Ali Ben Souleiman Al Merdaoui rapporte de son côté qu'un groupe d'ouléma hanbalites ont autorisé la femme à contracter, elle-même, mariage, ce qui va à contre-courant de l'avis communément admis par ce rite, qui fait du wali l'une des conditions de la légalité du mariage.
Dans le commentaire d'Al Bajirmi, il est indiqué que dans le le Fiqh chafiîte, la présence du wali n'est qu'une condition destinée à consolider les intérêts de la femme, et son absence ne donne lieu à aucune mesure pénalisante pour les contractants.
Pour Cheikh Abdallah Al Ansari, adepte du même rite, le wali, même s'il est le père, doit recueillir le consentement de la vierge et ne peut en aucun cas user de contrainte à son égard. Le Fiqh des chiites, pourtant le plus exigeant dans le domaine de la wilaya, dans son acception large, écarte la contrainte de la femme, même mineure, en matière de mariage. Mohamed Yahia El Bakkouch, dans son livre «Fiqh Al Imam Zaïd», ne permet pas le mariage des mineures. Mohamed Jawad Maghniya, dans son livre sur le Fiqh de l'Imam Jaâfar As Sadeq (Imam chiîte), rapporte des divergences au sujet du mariage, selon trois avis différents. L'un conditionne la validité du mariage à la présence du wali, le deuxième attribue le pouvoir de décision autant à la femme majeure qu'à son tuteur et le troisième confère à la femme majeure l'entière capacité de disposer d'elle-même.
Abderrahmane Al Jaziri a résumé la position des quatre grandes écoles du Fiqh. Chez les malékites, les hanbalites et les chafiîtes, explique-t-il, la femme ne peut prendre l'initiative exclusive de disposer de son destin en matière de mariage et le wali ne peut non plus imposer le mariage à la femme sous sa tutelle, jusqu'à ce qu'elle atteigne l'âge requis et qu'elle puisse donner son consentement. Les hanafites, eux, exigent la présence du wali pour la fille en bas âge, et pour celle souffrant de démence, quel que soit son âge, alors que la femme majeure, vierge ou non, peut contracter mariage de son propre chef. Il apparait de ce qui précède que les conditions de la présence du wali relèvent d'interprétations ne reposant sur aucune indication claire et expresse du Livre Saint ou de la Sounna.
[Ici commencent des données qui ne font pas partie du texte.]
(** What [after_discovery] shows, by cases on the mode and the last answer. *)
Lemma after_discovery_deletes (w : World) (mode : string) (input : list string)
  (prs : list Candidate) :
  deleted_refs (fst (after_discovery w mode input prs)) <> [] ->
  mode = "NUKE" /\ exists rest, input = "NUKE" :: rest.
Proof.
  unfold after_discovery. destruct (String.eqb_spec mode "NUKE") as [-> | Hm].
  - destruct input as [|confirm rest]; [simpl; congruence|].
    destruct (String.eqb_spec confirm "NUKE") as [-> | Hc]; simpl.
    + intros _. split; [reflexivity | now exists rest].
    + congruence.
  - cbn [fst]. rewrite !deleted_refs_app.
    destruct (dry_run_report_quiet prs) as (Q & _). rewrite Q. simpl. congruence.
Qed.

Lemma on_answer_deletes (w : World) (fuel : nat) (mode answer : string)
  (input : list string) :
  deleted_refs (fst (on_answer w fuel mode answer input)) <> [] ->
  mode = "NUKE" /\ answer = "YES I DO" /\ exists rest, input = "NUKE" :: rest.
Proof.
  unfold on_answer.
  destruct (String.eqb_spec mode "NUKE") as [Hm | Hm];
    destruct (String.eqb_spec answer "YES I DO") as [Ha | Ha]; simpl;
    try congruence.
  all: destruct (discover_no_side_effect w fuel 1 []) as [Hd _];
    destruct (discover w fuel 1 []) as [evs [prs | |]]; simpl in *;
    try (rewrite Hd; congruence).
  all: pose proof (after_discovery_deletes w mode input prs) as H;
    destruct (after_discovery w mode input prs) as [evs' o]; simpl in *;
    rewrite deleted_refs_app, Hd; simpl; intros Hne; specialize (H Hne).
  all: destruct H as [Hm' Hr]; try contradiction; now repeat split.
Qed.

(** C1.  [deleteRef] is called in a run only when the operator typed NUKE at
    the mode prompt, YES I DO at the second prompt and NUKE at the last one;
    a dry run, or a run where either confirmation differs, deletes nothing. *)
Theorem deletion_needs_both_confirmations (w : World) (fuel : nat) :
  deleted_refs (fst (run w fuel)) <> [] ->
  exists rest, stdin w = "NUKE" :: "YES I DO" :: "NUKE" :: rest.
Proof.
  unfold run. destruct (allRequiredVarsPresent (env w)); simpl; [|congruence].
  destruct (stdin w) as [|typed input]; simpl; [congruence|].
  unfold on_mode.
  set (mode := if truthy typed then typed else "DRYRUN").
  destruct (includes ["DRYRUN"; "NUKE"] mode); simpl; [|congruence].
  destruct input as [|answer input]; simpl; [congruence|].
  pose proof (on_answer_deletes w fuel mode answer input) as H.
  destruct (on_answer w fuel mode answer input) as [evs o]. simpl in *.
  intros Hne. destruct (H Hne) as (Hm & -> & rest & ->).
  exists rest. f_equal. unfold mode in Hm.
  destruct (truthy typed); [assumption | discriminate].
Qed.

Lemma deletion_needs_both_confirmations_witness :
  let w := world base_env ["NUKE"; "YES I DO"; "NUKE"] in
  deleted_refs (fst (run w 3)) <> [] /\
  exists rest, stdin w = "NUKE" :: "YES I DO" :: "NUKE" :: rest.
Proof.
  intros w.
  assert (H : deleted_refs (fst (run w 3)) <> []) by (vm_compute; discriminate).
  split; [exact H|]. exact (deletion_needs_both_confirmations w 3 H).
Defined.

Lemma run_after_gates (w : World) (fuel : nat) (mode : string) (input : list string) :
  starts_discovery w mode input ->
  run w fuel =
  let opening := [Question AskMode; Log (ModeSelected mode);
                  Question (AskRun mode); Log NoTurningBack] in
  match discover w fuel 1 [] with
  | (evs, Found prs) =>
      (opening ++ evs ++ fst (after_discovery w mode input prs),
       snd (after_discovery w mode input prs))
  | (evs, FetchFailed) => (opening ++ evs, Rejected)
  | (evs, StillPaging) => (opening ++ evs, OutOfFuel)
  end.
Proof.
  intros (Henv & typed & answer & Hin & Hmode & Hok & Hyes).
  unfold run. rewrite Henv, Hin. cbn [negb]. unfold on_mode.
  rewrite <- Hmode, Hok. cbn [negb]. unfold on_answer.
  assert (Hgate : (mode =? "NUKE")%string && negb (answer =? "YES I DO")%string = false).
  { destruct (String.eqb_spec mode "NUKE") as [Hm | Hm]; [|reflexivity].
    rewrite (Hyes Hm). reflexivity. }
  rewrite Hgate.
  destruct (discover w fuel 1 []) as [evs [prs | |]]; try reflexivity.
  destruct (after_discovery w mode input prs) as [evs' o]. reflexivity.
Qed.

(** C9.  A run that reaches the end of discovery with the list [prs] writes
    [prs] to ./merged-prs.json exactly once, and nothing is deleted before
    that write; this holds in both modes and whatever is typed at the last
    prompt. *)
Theorem result_written_once_before_deleting (w : World) (fuel : nat)
  (mode : string) (input : list string) (prs : list Candidate) :
  starts_discovery w mode input ->
  snd (discover w fuel 1 []) = Found prs ->
  exists pre post,
    fst (run w fuel) = pre ++ WriteFile result_path prs :: post /\
    deleted_refs pre = [] /\ written pre = [] /\ written post = [].
Proof.
  intros Hs Hd. rewrite (run_after_gates w fuel mode input Hs).
  destruct (discover_no_side_effect w fuel 1 []) as [D W].
  destruct (discover w fuel 1 []) as [evs d]. cbn [fst snd] in *. subst d.
  exists ([Question AskMode; Log (ModeSelected mode); Question (AskRun mode);
           Log NoTurningBack] ++ evs).
  unfold after_discovery.
  destruct (mode =? "NUKE")%string.
  - destruct input as [|confirm rest]; [|destruct (negb (confirm =? "NUKE")%string)];
      cbn [fst]; eexists; (split; [rewrite app_assoc; reflexivity|]);
      rewrite ?deleted_refs_app, ?written_app, ?D, ?W; repeat split; try reflexivity.
    change (written (Log ?l :: Question ?q :: ?r)) with (written r).
    rewrite written_app, delete_loop_writes_nothing. reflexivity.
  - cbn [fst]. eexists. split; [rewrite app_assoc; reflexivity|].
    rewrite ?deleted_refs_app, ?written_app, ?D, ?W. repeat split.
    change (written (Log ?l :: ?r)) with (written r). rewrite written_app.
    destruct (dry_run_report_quiet prs) as (_ & Q & _). now rewrite Q.
Qed.

Lemma result_written_once_before_deleting_witness :
  let w := world base_env ["NUKE"; "YES I DO"; "no"] in
  exists pre post,
    fst (run w 3) = pre ++ WriteFile result_path (pages_upto w 2) :: post /\
    deleted_refs pre = [] /\ written pre = [] /\ written post = [].
Proof.
  intros w.
  apply (result_written_once_before_deleting w 3 "NUKE" ["no"]).
  - split; [reflexivity|]. exists "NUKE", "YES I DO". repeat split.
  - vm_compute. reflexivity.
Defined.

(** The first two gates leave with exit code 1. *)
Lemma unsupported_mode_exits_1 (w : World) (fuel : nat) (typed : string)
  (input : list string) :
  allRequiredVarsPresent (env w) = true ->
  stdin w = typed :: input ->
  includes ["DRYRUN"; "NUKE"] (if truthy typed then typed else "DRYRUN") = false ->
  snd (run w fuel) = Exited 1.
Proof.
  intros Henv Hin Hbad. unfold run. rewrite Henv, Hin. cbn [negb].
  unfold on_mode. rewrite Hbad. reflexivity.
Qed.

Lemma unconfirmed_run_exits_1 (w : World) (fuel : nat) (answer : string)
  (input : list string) :
  allRequiredVarsPresent (env w) = true ->
  stdin w = "NUKE" :: answer :: input ->
  answer <> "YES I DO" ->
  snd (run w fuel) = Exited 1.
Proof.
  intros Henv Hin Hno. unfold run. rewrite Henv, Hin. cbn.
  unfold on_answer. cbn.
  destruct (String.eqb_spec answer "YES I DO"); [contradiction | reflexivity].
Qed.

(** The last gate leaves through [process.exit()] without a code. *)
Lemma unconfirmed_nuke_exits_0 (w : World) (fuel : nat) (confirm : string)
  (input : list string) (prs : list Candidate) :
  starts_discovery w "NUKE" (confirm :: input) ->
  snd (discover w fuel 1 []) = Found prs ->
  confirm <> "NUKE" ->
  snd (run w fuel) = Exited 0.
Proof.
  intros Hs Hd Hno. rewrite (run_after_gates w fuel _ _ Hs).
  destruct (discover w fuel 1 []) as [evs d]. cbn [snd] in Hd. subst d.
  cbn. destruct (String.eqb_spec confirm "NUKE"); [contradiction | reflexivity].
Qed.

(** C2.  Typing anything but NUKE at the last prompt ends the run with exit
    code 0, not 1: after NUKE and YES I DO, the answer "no" leaves through
    [process.exit()] at line 170. *)
Theorem final_rejection_exit_code :
  exit_code (snd (run (world base_env ["NUKE"; "YES I DO"; "no"]) 3)) = Some 0.
Proof. vm_compute. reflexivity. Qed.

Lemma delete_loop_length (w : World) (prs : list Candidate) :
  forall i, List.length (delete_loop w i prs) = (3 * List.length prs)%nat.
Proof.
  induction prs as [|c prs IH]; intros i; [reflexivity|].
  cbn [delete_loop app List.length]. rewrite IH. lia.
Qed.

(** The three events of the [j]-th iteration. *)
Lemma delete_loop_nth (w : World) (prs : list Candidate) :
  forall i j c,
    nth_error prs j = Some c ->
    nth_error (delete_loop w i prs) (3 * j) = Some (Log (Attempting (branch_name c))) /\
    nth_error (delete_loop w i prs) (3 * j + 1) = Some (CallDeleteRef (branch_name c)) /\
    nth_error (delete_loop w i prs) (3 * j + 2)
    = Some (if deleteRef w (i + j) (branch_name c) then Log Removed
            else Log (DeleteFailed (html_url c) (branch_name c))).
Proof.
  induction prs as [|c0 prs IH]; intros i j c Hj.
  - destruct j; discriminate.
  - destruct j as [|j].
    + injection Hj as ->. rewrite Nat.add_0_r. repeat split.
    + cbn [nth_error] in Hj. destruct (IH (S i) j c Hj) as (A & B & C).
      replace (3 * S j)%nat with (S (S (S (3 * j)))) by lia.
      replace (i + S j)%nat with (S i + j)%nat by lia.
      cbn [delete_loop app Nat.add nth_error]. auto.
Qed.

Lemma confirmed_nuke_refs (w : World) (input : list string) (prs : list Candidate) :
  deleted_refs (fst (after_discovery w "NUKE" ("NUKE" :: input) prs))
  = map branch_name prs.
Proof.
  unfold after_discovery. cbn [String.eqb Ascii.eqb Bool.eqb negb fst].
  change (deleted_refs (?a ++ Question ?q :: ?l)) with (deleted_refs l).
  rewrite deleted_refs_app, delete_loop_refs. apply app_nil_r.
Qed.

(** C8.  Once NUKE is confirmed, the loop handles the candidates one after
    the other in list order: iteration [j] logs the attempt, calls
    [deleteRef] once on the [j]-th branch, and logs the result, a rejection
    included; then it goes on with the next candidate.  Every candidate is
    attempted exactly once whatever the calls answer, and the run completes. *)
Theorem deletion_attempts_every_candidate_once (w : World) (input : list string)
  (prs : list Candidate) :
  let r := after_discovery w "NUKE" ("NUKE" :: input) prs in
  deleted_refs (fst r) = map branch_name prs /\
  snd r = Completed /\
  List.length (delete_loop w 0 prs) = (3 * List.length prs)%nat /\
  forall j c,
    nth_error prs j = Some c ->
    nth_error (delete_loop w 0 prs) (3 * j) = Some (Log (Attempting (branch_name c))) /\
    nth_error (delete_loop w 0 prs) (3 * j + 1) = Some (CallDeleteRef (branch_name c)) /\
    nth_error (delete_loop w 0 prs) (3 * j + 2)
    = Some (if deleteRef w j (branch_name c) then Log Removed
            else Log (DeleteFailed (html_url c) (branch_name c))).
Proof.
  cbn zeta. repeat split.
  - apply confirmed_nuke_refs.
  - apply delete_loop_length.
  - now apply (delete_loop_nth w prs 0 j c).
  - now apply (delete_loop_nth w prs 0 j c).
  - now apply (delete_loop_nth w prs 0 j c).
Qed.

Lemma deletion_attempts_every_candidate_once_witness :
  let w := world base_env [] in
  let c := to_candidate w 1 (pr2, None) in
  let prs := page_candidates w 1 [pr1; pr2; pr3] in
  deleted_refs (fst (after_discovery w "NUKE" ["NUKE"] prs)) = ["feature-a"; "feature-a"] /\
  nth_error (delete_loop w 0 prs) 5
  = Some (Log (DeleteFailed "https://example.test/pull" "feature-a")).
Proof.
  intros w c prs.
  destruct (deletion_attempts_every_candidate_once w [] prs) as (A & _ & _ & B).
  split; [exact A|].
  destruct (B 1%nat c) as (_ & _ & C); [reflexivity | exact C].
Defined.

(** ** The pipeline, one pull request at a time *)

Section PipelineFacts.

Variable w : World.
Variable page : Z.

Lemma includes_In (l : list string) (s : string) : includes l s = true <-> In s l.
Proof.
  unfold includes. rewrite existsb_exists. split.
  - intros (x & Hx & He). apply String.eqb_eq in He. now subst.
  - intros H. exists s. split; [assumption | apply String.eqb_refl].
Qed.

Lemma locally_eligible_spec (pr : PullRequest) :
  locally_eligible pr = true <->
  (exists s, pr_merged_at pr = Some s /\ s <> "") /\
  ~ In (pr_head_ref pr) FORBIDDEN_HEAD_REFS /\
  In (pr_base_ref pr) ALLOWED_BASE_REFS.
Proof.
  unfold locally_eligible. rewrite !andb_true_iff, negb_true_iff, <- includes_In.
  rewrite <- not_true_iff_false, <- includes_In.
  assert (H : match pr_merged_at pr with Some s => truthy s | None => false end = true
              <-> exists s, pr_merged_at pr = Some s /\ s <> "").
  { destruct (pr_merged_at pr) as [s|].
    - unfold truthy. rewrite negb_true_iff. split.
      + intros E. exists s. split; [reflexivity|]. now apply String.eqb_neq.
      + intros (s' & [= <-] & Hs). now apply String.eqb_neq.
    - split; [discriminate | intros (s & [=] & _)]. }
  rewrite H. tauto.
Qed.

Lemma page_candidates_app (l1 l2 : list PullRequest) :
  page_candidates w page (l1 ++ l2)
  = page_candidates w page l1 ++ page_candidates w page l2.
Proof.
  unfold page_candidates. now rewrite !filter_app, !map_app, !filter_app, map_app, filter_app.
Qed.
En prenant aussi en considération le statut des femmes en tant que partenaires des hommes et les conditions prévalant dans les sociétés contemporaines, il s'avère que les finalités de la Chariâ commandent d'accorder à la femme tous les droits qui n'entrent pas en conflit avec un texte explicite du Livre Saint et la tradition du Prophète.